### [PROBLEM TO SOLVE]
What is needed here is an exact repetition of the records below, beginning at the line that has "Section Oidc." and stopping after the line that has "(parse_jwks source));".

### [RECORDS FOR THIS TASK]

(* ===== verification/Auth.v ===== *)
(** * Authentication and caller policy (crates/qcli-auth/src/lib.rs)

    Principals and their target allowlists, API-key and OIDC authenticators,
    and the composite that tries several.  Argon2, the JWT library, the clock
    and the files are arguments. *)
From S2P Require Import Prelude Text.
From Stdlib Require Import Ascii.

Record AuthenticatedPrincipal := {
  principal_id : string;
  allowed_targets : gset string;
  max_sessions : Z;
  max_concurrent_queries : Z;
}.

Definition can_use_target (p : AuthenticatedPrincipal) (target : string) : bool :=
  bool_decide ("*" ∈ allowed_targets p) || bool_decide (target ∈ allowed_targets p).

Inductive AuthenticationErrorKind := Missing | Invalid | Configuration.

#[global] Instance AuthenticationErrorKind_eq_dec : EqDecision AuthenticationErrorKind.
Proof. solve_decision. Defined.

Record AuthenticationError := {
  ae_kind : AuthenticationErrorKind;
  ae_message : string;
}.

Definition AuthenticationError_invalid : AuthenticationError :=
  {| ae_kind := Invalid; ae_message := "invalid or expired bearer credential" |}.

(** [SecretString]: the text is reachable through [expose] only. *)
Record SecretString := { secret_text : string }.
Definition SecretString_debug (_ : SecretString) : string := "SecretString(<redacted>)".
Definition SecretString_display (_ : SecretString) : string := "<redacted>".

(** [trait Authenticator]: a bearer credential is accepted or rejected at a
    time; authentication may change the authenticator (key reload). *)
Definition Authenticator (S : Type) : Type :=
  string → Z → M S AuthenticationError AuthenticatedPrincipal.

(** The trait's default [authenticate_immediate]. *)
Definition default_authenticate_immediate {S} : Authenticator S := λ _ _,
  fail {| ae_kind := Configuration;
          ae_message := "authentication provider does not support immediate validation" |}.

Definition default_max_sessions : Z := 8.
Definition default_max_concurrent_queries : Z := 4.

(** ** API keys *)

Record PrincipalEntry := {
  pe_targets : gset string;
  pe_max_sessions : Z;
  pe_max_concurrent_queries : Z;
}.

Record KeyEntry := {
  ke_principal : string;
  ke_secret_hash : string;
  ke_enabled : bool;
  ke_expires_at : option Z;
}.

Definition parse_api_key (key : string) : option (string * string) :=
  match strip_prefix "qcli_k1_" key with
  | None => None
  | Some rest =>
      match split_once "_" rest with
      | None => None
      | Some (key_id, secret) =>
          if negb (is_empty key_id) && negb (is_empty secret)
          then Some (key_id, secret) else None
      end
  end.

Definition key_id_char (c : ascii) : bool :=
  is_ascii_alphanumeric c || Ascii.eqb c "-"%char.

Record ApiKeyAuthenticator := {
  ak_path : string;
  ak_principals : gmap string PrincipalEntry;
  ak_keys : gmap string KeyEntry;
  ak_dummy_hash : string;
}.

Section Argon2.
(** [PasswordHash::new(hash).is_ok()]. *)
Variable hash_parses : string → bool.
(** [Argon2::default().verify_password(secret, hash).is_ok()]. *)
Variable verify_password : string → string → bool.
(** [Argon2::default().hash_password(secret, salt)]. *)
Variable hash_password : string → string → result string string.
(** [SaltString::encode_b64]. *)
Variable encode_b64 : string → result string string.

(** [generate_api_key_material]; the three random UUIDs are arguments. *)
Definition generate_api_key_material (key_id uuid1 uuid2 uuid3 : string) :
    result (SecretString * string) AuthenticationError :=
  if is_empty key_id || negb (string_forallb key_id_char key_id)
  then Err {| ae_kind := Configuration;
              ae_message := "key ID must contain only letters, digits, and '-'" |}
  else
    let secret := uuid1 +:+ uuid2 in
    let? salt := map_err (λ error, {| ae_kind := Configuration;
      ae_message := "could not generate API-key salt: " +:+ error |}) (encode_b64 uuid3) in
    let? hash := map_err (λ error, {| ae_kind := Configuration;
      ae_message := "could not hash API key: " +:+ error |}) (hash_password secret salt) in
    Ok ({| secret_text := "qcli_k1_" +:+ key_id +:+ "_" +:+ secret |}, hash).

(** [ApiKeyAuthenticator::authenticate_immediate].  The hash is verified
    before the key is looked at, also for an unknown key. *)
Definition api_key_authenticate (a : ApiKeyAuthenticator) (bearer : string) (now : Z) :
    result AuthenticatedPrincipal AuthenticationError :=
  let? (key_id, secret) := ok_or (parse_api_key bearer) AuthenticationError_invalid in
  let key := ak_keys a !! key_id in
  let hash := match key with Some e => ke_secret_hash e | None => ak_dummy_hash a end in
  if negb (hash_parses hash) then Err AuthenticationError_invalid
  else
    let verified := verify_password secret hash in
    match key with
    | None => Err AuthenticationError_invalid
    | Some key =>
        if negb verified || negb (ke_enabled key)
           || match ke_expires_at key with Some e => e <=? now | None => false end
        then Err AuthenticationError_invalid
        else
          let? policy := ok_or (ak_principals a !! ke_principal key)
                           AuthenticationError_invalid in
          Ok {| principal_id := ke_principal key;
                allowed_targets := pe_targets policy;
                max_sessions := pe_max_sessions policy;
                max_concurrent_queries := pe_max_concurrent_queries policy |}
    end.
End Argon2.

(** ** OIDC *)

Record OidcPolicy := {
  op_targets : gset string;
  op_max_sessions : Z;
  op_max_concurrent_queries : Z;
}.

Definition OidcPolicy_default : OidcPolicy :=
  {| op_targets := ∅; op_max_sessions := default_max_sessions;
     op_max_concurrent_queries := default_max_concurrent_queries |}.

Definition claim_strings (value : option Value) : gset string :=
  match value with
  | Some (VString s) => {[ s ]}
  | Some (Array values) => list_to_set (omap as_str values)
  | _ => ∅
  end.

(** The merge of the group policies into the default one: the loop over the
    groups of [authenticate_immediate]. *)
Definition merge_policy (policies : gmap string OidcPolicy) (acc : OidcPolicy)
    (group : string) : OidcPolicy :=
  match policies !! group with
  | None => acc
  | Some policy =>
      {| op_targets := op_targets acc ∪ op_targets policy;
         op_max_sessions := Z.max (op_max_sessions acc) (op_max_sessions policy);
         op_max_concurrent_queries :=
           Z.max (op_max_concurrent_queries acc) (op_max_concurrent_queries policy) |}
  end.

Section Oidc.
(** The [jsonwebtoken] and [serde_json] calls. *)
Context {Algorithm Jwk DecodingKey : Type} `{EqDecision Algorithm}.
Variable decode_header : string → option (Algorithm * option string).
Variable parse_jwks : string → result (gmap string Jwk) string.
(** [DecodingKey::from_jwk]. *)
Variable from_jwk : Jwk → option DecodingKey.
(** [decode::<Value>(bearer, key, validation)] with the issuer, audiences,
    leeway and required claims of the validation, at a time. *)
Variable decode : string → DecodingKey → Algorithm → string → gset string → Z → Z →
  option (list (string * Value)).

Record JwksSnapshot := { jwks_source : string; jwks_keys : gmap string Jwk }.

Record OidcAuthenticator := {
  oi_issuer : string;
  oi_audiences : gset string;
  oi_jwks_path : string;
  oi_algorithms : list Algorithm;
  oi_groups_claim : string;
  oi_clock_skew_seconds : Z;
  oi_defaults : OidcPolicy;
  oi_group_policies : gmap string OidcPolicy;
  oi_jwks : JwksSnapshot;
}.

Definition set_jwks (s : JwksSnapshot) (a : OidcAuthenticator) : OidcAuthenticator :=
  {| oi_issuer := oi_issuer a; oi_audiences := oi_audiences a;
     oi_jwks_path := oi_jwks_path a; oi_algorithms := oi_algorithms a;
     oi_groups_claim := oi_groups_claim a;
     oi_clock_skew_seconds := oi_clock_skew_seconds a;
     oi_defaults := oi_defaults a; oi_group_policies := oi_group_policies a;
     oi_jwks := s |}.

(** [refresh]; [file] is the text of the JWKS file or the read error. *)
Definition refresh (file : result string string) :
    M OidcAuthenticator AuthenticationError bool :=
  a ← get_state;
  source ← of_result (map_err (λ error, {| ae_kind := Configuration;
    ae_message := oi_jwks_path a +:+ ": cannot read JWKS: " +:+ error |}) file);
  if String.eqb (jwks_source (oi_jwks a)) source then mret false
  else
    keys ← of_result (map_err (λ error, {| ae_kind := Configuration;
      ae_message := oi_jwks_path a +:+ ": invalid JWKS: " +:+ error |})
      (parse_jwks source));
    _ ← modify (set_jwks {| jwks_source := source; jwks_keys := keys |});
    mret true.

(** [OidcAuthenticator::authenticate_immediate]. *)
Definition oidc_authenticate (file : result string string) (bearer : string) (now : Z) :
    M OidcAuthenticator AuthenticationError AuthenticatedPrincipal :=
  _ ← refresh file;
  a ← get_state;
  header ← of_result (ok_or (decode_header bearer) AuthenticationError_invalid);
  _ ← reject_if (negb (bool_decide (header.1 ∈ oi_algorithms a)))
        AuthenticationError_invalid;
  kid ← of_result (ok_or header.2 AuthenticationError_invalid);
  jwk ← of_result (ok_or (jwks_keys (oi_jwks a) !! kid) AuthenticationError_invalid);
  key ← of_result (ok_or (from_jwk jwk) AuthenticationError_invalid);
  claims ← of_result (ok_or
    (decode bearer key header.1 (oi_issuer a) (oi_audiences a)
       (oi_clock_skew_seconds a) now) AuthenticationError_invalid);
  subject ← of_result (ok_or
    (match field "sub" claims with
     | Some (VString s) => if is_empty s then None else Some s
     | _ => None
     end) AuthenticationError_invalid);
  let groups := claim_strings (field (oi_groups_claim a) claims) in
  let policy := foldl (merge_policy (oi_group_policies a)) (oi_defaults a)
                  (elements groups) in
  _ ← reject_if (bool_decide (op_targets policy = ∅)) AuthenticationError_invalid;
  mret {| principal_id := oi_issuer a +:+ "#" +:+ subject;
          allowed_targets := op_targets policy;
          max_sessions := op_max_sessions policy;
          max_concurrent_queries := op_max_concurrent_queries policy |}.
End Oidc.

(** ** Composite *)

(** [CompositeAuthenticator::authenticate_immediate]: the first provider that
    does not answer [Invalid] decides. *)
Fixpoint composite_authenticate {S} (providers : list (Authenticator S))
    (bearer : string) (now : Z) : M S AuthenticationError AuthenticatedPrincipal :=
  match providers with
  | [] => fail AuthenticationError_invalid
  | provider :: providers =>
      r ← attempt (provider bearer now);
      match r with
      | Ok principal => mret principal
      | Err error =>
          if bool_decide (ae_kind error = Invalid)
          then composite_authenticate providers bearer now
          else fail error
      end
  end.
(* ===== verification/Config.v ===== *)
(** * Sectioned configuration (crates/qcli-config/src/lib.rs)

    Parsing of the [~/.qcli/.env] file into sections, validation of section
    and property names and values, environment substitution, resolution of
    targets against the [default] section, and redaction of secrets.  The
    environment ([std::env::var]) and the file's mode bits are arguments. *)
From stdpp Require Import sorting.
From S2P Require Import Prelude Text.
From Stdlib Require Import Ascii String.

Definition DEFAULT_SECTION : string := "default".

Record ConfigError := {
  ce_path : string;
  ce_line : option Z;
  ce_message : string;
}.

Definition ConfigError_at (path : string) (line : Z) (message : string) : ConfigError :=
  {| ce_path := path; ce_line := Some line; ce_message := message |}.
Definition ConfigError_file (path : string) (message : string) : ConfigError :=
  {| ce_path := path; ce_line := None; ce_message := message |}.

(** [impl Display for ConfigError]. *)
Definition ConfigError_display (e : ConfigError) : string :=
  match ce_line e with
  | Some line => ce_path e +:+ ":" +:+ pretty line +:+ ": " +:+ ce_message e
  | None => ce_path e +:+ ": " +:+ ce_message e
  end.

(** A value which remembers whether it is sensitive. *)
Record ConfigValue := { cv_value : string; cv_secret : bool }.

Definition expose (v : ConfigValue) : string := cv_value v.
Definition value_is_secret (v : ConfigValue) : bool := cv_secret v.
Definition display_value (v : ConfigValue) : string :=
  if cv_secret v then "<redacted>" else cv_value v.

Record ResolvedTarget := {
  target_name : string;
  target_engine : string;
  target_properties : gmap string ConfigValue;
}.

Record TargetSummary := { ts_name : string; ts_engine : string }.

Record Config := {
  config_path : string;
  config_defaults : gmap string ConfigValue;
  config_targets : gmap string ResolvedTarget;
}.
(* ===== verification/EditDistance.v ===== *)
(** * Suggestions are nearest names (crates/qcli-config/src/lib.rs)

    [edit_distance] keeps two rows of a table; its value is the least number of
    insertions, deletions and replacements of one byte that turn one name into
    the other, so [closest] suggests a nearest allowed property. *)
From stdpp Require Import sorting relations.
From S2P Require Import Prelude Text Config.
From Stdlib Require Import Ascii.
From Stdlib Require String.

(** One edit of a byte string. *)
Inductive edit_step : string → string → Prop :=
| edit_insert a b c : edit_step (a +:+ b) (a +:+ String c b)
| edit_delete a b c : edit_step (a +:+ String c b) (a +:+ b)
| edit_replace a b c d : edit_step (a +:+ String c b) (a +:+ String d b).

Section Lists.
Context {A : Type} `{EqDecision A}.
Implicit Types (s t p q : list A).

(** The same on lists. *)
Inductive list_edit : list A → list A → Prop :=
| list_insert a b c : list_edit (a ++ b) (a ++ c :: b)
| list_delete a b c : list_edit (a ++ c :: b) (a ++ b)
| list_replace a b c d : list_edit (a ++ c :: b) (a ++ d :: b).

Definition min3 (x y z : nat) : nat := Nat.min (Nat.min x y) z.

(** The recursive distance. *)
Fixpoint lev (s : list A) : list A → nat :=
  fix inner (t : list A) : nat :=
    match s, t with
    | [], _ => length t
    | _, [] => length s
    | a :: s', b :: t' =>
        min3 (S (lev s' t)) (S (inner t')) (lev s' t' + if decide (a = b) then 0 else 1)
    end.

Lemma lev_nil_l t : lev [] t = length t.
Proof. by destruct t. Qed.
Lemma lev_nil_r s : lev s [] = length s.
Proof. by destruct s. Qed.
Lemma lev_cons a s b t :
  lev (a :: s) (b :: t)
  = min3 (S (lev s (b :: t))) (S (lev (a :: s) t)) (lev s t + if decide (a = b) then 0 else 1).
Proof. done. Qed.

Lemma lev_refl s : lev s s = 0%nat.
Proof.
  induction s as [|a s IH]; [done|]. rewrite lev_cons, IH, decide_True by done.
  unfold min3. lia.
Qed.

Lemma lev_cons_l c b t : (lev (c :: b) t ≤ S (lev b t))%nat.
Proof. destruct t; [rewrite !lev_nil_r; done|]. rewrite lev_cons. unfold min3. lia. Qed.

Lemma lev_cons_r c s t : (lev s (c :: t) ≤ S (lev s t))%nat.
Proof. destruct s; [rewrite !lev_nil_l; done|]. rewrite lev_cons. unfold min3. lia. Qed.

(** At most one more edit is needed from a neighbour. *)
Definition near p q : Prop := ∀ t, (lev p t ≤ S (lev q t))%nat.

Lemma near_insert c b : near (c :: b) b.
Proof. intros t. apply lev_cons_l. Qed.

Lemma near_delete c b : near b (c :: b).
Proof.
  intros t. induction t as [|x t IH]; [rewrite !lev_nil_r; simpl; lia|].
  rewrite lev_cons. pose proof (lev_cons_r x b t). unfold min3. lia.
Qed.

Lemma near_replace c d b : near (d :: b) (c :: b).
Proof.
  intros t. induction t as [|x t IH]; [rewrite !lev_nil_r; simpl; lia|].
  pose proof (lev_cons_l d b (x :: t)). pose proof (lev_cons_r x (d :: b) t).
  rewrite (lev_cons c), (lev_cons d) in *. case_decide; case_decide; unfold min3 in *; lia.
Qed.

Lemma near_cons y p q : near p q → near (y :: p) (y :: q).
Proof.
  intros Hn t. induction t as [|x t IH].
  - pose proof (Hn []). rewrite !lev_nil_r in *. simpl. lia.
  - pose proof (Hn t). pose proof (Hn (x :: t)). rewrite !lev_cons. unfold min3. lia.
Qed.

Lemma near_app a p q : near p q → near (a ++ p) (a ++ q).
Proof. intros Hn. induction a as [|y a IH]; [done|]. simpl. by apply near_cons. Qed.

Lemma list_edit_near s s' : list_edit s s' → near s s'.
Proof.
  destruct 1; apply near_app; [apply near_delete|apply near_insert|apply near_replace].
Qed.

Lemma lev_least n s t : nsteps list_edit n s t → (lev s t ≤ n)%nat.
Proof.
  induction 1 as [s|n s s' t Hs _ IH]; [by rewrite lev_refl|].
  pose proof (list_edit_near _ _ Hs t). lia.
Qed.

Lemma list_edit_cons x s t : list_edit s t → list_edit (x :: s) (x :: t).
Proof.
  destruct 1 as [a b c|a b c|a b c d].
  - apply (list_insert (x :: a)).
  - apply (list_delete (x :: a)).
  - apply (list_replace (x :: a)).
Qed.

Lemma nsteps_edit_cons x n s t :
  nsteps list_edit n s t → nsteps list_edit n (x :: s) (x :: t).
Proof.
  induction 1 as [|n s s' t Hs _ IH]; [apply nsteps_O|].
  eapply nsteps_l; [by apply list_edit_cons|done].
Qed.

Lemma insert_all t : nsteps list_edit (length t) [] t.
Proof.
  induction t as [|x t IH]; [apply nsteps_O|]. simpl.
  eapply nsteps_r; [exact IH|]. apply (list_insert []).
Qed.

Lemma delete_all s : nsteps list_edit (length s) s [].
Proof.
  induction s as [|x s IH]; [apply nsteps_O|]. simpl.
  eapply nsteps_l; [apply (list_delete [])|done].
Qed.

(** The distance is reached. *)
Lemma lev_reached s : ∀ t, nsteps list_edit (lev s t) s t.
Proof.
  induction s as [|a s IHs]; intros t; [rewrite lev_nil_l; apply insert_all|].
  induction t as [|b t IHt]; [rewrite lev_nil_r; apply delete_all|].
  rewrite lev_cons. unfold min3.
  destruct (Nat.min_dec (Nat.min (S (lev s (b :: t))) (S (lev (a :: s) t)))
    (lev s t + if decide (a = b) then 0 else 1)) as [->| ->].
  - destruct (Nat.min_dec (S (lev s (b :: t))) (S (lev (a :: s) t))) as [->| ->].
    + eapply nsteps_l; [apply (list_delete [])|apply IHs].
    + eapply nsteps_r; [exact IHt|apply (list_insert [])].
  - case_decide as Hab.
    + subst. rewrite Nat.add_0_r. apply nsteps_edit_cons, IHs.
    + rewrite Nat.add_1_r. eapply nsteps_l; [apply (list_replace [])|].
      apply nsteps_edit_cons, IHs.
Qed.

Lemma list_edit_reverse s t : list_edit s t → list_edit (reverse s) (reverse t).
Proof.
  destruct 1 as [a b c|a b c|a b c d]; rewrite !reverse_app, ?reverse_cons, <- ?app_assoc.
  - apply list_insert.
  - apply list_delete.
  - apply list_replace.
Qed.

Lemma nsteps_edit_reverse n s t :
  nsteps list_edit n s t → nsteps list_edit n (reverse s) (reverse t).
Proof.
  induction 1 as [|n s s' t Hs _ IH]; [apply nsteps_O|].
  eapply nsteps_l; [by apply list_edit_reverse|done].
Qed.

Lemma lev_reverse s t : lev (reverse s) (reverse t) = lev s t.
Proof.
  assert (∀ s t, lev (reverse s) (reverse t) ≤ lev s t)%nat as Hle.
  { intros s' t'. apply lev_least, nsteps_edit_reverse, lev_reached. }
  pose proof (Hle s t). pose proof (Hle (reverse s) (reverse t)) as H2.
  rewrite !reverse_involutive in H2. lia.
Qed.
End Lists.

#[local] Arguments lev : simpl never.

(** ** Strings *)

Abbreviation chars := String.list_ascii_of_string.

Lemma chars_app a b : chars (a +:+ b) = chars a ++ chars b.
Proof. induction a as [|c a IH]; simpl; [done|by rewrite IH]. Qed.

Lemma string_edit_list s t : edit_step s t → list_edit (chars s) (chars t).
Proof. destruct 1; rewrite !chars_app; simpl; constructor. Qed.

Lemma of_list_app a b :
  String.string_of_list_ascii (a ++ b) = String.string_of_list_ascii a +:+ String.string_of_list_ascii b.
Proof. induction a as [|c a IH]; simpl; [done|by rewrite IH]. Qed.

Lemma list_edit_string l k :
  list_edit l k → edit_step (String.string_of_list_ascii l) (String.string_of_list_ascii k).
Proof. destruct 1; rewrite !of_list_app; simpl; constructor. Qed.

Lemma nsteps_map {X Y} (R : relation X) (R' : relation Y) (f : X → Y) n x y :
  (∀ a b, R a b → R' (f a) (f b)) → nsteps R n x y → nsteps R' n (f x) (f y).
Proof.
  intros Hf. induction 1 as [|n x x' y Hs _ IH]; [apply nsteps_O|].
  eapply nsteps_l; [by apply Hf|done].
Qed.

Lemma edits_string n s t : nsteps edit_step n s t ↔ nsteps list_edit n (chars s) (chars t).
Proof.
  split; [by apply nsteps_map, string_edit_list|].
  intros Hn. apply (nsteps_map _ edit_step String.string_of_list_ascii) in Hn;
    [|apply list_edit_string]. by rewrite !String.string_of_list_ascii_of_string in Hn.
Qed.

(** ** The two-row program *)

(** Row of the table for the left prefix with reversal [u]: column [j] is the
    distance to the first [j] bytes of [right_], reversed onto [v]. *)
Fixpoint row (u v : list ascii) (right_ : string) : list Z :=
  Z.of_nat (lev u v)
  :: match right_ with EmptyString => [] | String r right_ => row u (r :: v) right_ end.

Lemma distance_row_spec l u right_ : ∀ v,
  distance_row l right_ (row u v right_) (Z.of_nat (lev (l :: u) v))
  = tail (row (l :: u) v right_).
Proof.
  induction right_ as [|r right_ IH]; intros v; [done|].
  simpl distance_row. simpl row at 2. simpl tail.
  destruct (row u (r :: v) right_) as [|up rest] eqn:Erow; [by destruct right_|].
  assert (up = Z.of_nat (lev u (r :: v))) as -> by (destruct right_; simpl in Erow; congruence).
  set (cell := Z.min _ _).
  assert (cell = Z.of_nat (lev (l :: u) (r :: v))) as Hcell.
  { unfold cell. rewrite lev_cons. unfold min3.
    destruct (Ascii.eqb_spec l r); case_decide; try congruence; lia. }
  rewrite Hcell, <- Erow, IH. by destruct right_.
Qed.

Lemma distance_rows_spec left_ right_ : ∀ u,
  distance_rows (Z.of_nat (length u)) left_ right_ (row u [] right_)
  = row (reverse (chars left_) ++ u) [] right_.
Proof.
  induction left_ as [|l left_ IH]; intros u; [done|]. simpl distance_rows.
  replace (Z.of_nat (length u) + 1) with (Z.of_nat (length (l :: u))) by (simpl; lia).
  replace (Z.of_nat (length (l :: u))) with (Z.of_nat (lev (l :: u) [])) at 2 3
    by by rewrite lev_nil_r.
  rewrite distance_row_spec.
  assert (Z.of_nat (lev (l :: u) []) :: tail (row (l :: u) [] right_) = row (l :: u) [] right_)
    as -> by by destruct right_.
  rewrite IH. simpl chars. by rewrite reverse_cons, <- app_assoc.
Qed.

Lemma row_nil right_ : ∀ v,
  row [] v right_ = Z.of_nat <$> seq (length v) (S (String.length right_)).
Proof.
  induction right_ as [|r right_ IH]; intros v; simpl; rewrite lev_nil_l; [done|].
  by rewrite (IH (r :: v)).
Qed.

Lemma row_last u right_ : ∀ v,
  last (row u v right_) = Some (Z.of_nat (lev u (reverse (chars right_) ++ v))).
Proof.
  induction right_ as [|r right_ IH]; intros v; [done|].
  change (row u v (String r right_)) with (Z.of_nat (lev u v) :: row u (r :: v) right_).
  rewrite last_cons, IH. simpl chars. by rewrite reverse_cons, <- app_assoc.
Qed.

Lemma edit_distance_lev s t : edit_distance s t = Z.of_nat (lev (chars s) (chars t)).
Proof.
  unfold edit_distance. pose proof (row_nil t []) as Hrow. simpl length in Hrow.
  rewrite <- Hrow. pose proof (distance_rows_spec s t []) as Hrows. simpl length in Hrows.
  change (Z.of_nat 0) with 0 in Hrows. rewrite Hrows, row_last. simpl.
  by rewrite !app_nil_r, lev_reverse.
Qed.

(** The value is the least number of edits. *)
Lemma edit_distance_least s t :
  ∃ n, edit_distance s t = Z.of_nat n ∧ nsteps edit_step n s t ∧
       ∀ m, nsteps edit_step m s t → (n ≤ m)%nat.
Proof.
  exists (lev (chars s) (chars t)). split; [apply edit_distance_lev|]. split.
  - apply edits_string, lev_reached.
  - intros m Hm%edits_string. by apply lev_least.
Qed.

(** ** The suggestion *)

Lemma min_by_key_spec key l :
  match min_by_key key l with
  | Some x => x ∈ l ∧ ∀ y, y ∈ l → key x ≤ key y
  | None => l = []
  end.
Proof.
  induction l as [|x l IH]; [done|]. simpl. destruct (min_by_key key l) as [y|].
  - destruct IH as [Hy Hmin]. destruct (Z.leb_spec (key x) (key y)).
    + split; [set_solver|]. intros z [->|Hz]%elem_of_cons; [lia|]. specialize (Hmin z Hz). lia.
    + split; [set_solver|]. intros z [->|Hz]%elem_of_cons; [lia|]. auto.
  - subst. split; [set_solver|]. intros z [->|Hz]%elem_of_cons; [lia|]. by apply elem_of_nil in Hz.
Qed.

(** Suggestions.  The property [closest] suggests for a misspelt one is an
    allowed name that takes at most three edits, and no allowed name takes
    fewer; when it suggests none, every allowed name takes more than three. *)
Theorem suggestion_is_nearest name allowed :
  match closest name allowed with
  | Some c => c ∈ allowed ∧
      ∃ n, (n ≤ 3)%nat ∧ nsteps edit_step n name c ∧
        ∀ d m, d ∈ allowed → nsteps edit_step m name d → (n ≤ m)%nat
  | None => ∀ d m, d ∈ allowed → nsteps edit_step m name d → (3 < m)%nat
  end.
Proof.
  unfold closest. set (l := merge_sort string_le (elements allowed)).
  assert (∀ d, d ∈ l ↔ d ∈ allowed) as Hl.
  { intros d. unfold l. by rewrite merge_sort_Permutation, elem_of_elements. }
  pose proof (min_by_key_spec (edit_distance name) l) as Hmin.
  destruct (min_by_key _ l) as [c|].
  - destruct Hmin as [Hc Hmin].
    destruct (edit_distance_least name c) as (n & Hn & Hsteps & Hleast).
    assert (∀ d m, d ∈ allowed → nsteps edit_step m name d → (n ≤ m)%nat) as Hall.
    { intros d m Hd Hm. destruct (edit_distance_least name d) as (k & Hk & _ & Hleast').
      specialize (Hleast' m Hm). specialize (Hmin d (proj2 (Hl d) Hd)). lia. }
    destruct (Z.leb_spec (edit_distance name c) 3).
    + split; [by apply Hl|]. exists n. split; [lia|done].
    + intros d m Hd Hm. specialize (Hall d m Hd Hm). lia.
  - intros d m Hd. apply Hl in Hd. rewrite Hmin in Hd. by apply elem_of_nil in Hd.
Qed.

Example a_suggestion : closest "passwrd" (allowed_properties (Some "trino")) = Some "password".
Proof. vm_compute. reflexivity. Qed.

### [EXERCISE OUTPUT]
Section Oidc.
(** The [jsonwebtoken] and [serde_json] calls. *)
Context {Algorithm Jwk DecodingKey : Type} `{EqDecision Algorithm}.
Variable decode_header : string → option (Algorithm * option string).
Variable parse_jwks : string → result (gmap string Jwk) string.
(** [DecodingKey::from_jwk]. *)
Variable from_jwk : Jwk → option DecodingKey.
(** [decode::<Value>(bearer, key, validation)] with the issuer, audiences,
    leeway and required claims of the validation, at a time. *)
Variable decode : string → DecodingKey → Algorithm → string → gset string → Z → Z →
  option (list (string * Value)).

Record JwksSnapshot := { jwks_source : string; jwks_keys : gmap string Jwk }.

Record OidcAuthenticator := {
  oi_issuer : string;
  oi_audiences : gset string;
  oi_jwks_path : string;
  oi_algorithms : list Algorithm;
  oi_groups_claim : string;
  oi_clock_skew_seconds : Z;
  oi_defaults : OidcPolicy;
  oi_group_policies : gmap string OidcPolicy;
  oi_jwks : JwksSnapshot;
}.

Definition set_jwks (s : JwksSnapshot) (a : OidcAuthenticator) : OidcAuthenticator :=
  {| oi_issuer := oi_issuer a; oi_audiences := oi_audiences a;
     oi_jwks_path := oi_jwks_path a; oi_algorithms := oi_algorithms a;
     oi_groups_claim := oi_groups_claim a;
     oi_clock_skew_seconds := oi_clock_skew_seconds a;
     oi_defaults := oi_defaults a; oi_group_policies := oi_group_policies a;
     oi_jwks := s |}.

(** [refresh]; [file] is the text of the JWKS file or the read error. *)
Definition refresh (file : result string string) :
    M OidcAuthenticator AuthenticationError bool :=
  a ← get_state;
  source ← of_result (map_err (λ error, {| ae_kind := Configuration;
    ae_message := oi_jwks_path a +:+ ": cannot read JWKS: " +:+ error |}) file);
  if String.eqb (jwks_source (oi_jwks a)) source then mret false
  else
    keys ← of_result (map_err (λ error, {| ae_kind := Configuration;
      ae_message := oi_jwks_path a +:+ ": invalid JWKS: " +:+ error |})
      (parse_jwks source));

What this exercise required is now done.